##### TASK INPUTS

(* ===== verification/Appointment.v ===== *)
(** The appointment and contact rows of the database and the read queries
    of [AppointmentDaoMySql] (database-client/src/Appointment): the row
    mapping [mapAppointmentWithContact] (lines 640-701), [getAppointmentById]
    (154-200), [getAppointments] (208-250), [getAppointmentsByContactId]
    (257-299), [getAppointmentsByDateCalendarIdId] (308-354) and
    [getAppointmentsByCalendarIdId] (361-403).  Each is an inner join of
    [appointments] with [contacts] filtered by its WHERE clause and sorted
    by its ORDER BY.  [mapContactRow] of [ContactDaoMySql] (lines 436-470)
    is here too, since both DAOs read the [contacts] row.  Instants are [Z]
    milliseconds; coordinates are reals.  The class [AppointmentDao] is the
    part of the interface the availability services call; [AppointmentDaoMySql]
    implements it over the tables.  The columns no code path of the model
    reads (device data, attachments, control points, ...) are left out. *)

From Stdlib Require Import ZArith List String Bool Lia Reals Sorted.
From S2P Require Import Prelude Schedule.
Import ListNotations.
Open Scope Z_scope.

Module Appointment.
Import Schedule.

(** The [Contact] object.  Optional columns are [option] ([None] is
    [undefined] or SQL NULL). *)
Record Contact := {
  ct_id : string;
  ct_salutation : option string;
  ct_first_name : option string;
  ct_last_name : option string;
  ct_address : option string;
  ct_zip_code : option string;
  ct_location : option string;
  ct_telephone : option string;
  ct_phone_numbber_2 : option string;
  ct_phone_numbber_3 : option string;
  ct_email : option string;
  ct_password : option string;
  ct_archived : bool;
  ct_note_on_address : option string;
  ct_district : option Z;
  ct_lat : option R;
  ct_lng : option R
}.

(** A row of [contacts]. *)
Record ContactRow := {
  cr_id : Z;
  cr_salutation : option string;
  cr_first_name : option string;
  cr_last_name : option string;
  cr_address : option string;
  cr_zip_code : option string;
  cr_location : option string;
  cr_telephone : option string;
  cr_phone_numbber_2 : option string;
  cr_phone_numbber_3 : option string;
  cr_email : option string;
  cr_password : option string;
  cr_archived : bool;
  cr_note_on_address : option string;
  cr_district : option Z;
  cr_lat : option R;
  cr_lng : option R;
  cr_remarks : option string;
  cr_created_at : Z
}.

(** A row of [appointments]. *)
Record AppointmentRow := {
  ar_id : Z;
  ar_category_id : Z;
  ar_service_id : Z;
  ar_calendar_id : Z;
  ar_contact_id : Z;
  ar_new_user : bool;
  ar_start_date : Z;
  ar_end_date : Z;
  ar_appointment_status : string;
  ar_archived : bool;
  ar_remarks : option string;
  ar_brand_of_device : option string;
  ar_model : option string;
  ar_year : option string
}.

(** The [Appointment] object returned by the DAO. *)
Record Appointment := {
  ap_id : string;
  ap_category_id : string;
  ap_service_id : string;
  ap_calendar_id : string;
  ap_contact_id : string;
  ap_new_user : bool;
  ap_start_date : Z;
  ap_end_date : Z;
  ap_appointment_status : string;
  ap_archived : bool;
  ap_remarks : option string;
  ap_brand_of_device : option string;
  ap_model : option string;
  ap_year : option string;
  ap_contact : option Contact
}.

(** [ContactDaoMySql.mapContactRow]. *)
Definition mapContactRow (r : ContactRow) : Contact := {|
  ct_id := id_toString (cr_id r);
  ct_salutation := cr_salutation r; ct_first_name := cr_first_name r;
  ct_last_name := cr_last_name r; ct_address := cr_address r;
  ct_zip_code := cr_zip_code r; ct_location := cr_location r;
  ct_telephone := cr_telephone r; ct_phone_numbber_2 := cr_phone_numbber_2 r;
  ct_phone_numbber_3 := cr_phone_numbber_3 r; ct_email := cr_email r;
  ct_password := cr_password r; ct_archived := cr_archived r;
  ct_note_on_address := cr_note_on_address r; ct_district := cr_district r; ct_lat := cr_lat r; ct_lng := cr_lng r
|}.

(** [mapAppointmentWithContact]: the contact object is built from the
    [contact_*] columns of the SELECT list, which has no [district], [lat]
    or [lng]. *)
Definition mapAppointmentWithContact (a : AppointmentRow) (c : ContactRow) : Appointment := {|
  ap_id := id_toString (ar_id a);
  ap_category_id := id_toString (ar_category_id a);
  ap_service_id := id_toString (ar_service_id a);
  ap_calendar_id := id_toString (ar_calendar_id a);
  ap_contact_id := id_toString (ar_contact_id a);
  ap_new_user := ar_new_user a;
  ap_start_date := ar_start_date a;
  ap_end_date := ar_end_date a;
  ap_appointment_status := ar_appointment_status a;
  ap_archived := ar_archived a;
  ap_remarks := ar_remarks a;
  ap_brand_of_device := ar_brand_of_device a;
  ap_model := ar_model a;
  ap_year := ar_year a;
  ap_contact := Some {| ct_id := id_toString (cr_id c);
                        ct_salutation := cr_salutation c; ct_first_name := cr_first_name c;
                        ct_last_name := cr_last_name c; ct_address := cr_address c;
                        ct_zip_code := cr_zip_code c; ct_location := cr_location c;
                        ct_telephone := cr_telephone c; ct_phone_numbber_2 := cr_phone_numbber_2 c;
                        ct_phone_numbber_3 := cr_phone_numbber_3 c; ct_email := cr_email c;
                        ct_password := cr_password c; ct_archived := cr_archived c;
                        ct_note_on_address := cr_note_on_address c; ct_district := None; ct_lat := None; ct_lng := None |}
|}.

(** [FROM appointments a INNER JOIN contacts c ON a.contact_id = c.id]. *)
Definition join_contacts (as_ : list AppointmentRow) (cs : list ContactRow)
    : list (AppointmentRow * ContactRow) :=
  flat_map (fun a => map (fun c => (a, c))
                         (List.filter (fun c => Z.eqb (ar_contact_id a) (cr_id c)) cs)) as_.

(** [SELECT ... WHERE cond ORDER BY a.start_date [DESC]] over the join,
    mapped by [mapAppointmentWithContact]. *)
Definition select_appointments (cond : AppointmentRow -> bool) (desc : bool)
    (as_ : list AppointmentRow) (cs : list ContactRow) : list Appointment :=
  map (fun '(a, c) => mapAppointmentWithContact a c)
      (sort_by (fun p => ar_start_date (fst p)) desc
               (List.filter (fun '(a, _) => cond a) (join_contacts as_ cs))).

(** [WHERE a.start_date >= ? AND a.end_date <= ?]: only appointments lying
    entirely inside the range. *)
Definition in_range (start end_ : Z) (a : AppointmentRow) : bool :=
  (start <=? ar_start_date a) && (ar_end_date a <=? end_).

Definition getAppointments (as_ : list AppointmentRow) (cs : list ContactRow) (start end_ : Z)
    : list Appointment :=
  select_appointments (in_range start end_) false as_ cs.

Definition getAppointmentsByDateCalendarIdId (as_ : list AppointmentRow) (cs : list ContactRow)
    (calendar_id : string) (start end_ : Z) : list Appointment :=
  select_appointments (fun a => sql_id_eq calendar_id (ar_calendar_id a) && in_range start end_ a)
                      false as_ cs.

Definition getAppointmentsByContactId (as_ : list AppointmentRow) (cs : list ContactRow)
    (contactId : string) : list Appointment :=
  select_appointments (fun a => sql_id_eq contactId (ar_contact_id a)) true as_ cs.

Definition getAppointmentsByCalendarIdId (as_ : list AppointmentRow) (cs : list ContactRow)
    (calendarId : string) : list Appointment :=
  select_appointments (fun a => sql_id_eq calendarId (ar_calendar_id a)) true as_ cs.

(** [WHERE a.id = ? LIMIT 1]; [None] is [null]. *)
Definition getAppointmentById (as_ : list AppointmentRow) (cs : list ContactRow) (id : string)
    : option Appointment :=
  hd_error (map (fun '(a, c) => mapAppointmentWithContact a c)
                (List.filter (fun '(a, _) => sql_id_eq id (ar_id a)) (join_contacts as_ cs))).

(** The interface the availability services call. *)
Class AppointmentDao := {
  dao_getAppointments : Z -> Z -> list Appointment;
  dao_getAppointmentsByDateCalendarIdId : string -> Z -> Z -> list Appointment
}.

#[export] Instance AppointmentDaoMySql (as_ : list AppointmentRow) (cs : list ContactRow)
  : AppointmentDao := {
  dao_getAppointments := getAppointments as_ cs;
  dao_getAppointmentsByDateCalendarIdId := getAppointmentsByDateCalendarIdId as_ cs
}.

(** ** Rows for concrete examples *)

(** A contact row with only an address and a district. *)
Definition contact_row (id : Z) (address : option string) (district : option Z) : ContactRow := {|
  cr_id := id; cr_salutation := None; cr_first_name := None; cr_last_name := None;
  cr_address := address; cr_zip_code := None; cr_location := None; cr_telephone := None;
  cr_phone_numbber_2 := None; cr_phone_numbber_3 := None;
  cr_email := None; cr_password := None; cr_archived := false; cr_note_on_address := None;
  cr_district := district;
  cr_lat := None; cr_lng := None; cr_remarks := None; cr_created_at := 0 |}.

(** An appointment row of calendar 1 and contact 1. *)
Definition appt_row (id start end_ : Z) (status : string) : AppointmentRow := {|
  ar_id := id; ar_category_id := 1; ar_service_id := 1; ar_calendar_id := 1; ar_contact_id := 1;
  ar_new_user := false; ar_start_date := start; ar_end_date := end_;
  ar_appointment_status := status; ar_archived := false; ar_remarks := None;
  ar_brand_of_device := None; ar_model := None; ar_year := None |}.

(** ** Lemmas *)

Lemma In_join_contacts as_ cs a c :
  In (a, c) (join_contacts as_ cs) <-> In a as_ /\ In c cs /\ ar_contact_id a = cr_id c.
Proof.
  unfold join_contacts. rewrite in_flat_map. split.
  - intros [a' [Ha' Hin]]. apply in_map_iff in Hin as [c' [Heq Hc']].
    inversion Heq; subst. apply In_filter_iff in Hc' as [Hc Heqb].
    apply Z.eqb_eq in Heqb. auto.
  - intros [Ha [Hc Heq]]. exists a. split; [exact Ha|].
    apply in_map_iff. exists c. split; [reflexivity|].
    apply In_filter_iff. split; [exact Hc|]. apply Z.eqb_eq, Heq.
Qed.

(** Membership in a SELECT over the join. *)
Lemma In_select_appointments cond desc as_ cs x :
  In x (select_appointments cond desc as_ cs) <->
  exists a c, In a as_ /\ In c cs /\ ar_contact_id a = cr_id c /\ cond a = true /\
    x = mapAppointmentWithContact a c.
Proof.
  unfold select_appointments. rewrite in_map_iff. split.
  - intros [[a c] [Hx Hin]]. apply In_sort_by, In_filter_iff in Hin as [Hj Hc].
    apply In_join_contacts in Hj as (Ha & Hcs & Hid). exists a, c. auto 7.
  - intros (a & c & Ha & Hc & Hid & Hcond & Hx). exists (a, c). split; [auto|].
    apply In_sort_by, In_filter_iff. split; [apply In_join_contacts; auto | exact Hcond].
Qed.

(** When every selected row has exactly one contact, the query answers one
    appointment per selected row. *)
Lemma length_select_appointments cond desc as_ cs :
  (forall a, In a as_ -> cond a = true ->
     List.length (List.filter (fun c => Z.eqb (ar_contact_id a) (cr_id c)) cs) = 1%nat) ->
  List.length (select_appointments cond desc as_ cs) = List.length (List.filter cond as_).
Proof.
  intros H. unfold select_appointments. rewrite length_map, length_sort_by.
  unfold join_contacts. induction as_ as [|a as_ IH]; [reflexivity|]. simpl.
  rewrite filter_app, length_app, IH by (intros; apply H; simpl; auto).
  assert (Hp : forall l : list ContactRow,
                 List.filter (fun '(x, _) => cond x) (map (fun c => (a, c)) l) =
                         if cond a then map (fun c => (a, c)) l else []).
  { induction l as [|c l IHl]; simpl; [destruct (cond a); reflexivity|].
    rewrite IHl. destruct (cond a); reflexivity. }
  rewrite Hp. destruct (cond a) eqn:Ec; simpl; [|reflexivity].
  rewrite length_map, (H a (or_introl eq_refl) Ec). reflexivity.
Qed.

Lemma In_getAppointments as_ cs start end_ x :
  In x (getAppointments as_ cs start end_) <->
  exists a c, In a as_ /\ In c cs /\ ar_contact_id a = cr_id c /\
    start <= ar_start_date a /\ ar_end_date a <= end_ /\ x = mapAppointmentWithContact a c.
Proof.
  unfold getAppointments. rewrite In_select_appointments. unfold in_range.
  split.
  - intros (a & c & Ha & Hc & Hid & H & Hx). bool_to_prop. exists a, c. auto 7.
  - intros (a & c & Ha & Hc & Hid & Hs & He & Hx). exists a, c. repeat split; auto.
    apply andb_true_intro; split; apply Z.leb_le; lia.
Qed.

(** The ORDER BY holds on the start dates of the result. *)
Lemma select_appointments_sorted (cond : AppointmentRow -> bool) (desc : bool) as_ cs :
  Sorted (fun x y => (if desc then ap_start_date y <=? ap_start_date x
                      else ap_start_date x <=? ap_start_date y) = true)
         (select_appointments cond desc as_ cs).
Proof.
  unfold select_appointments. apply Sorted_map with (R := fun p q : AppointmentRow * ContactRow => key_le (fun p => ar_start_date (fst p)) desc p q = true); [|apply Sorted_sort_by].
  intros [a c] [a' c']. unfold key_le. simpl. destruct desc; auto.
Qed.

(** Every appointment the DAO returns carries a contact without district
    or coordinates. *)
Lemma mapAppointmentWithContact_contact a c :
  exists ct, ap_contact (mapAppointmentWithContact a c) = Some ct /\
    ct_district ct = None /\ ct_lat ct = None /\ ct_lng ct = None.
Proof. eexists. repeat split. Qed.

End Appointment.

##########

**TASK TO CARRY OUT:**
Copy each line, exactly, that falls between the line containing "(** Every appointment" and the end of the entries, both included.

**TASK SOLUTION:**
(** Every appointment the DAO returns carries a contact without district
    or coordinates. *)
Lemma mapAppointmentWithContact_contact a c :
  exists ct, ap_contact (mapAppointmentWithContact a c) = Some ct /\
    ct_district ct = None /\ ct_lat ct = None /\ ct_lng ct = None.
Proof. eexists. repeat split. Qed.

End Appointment.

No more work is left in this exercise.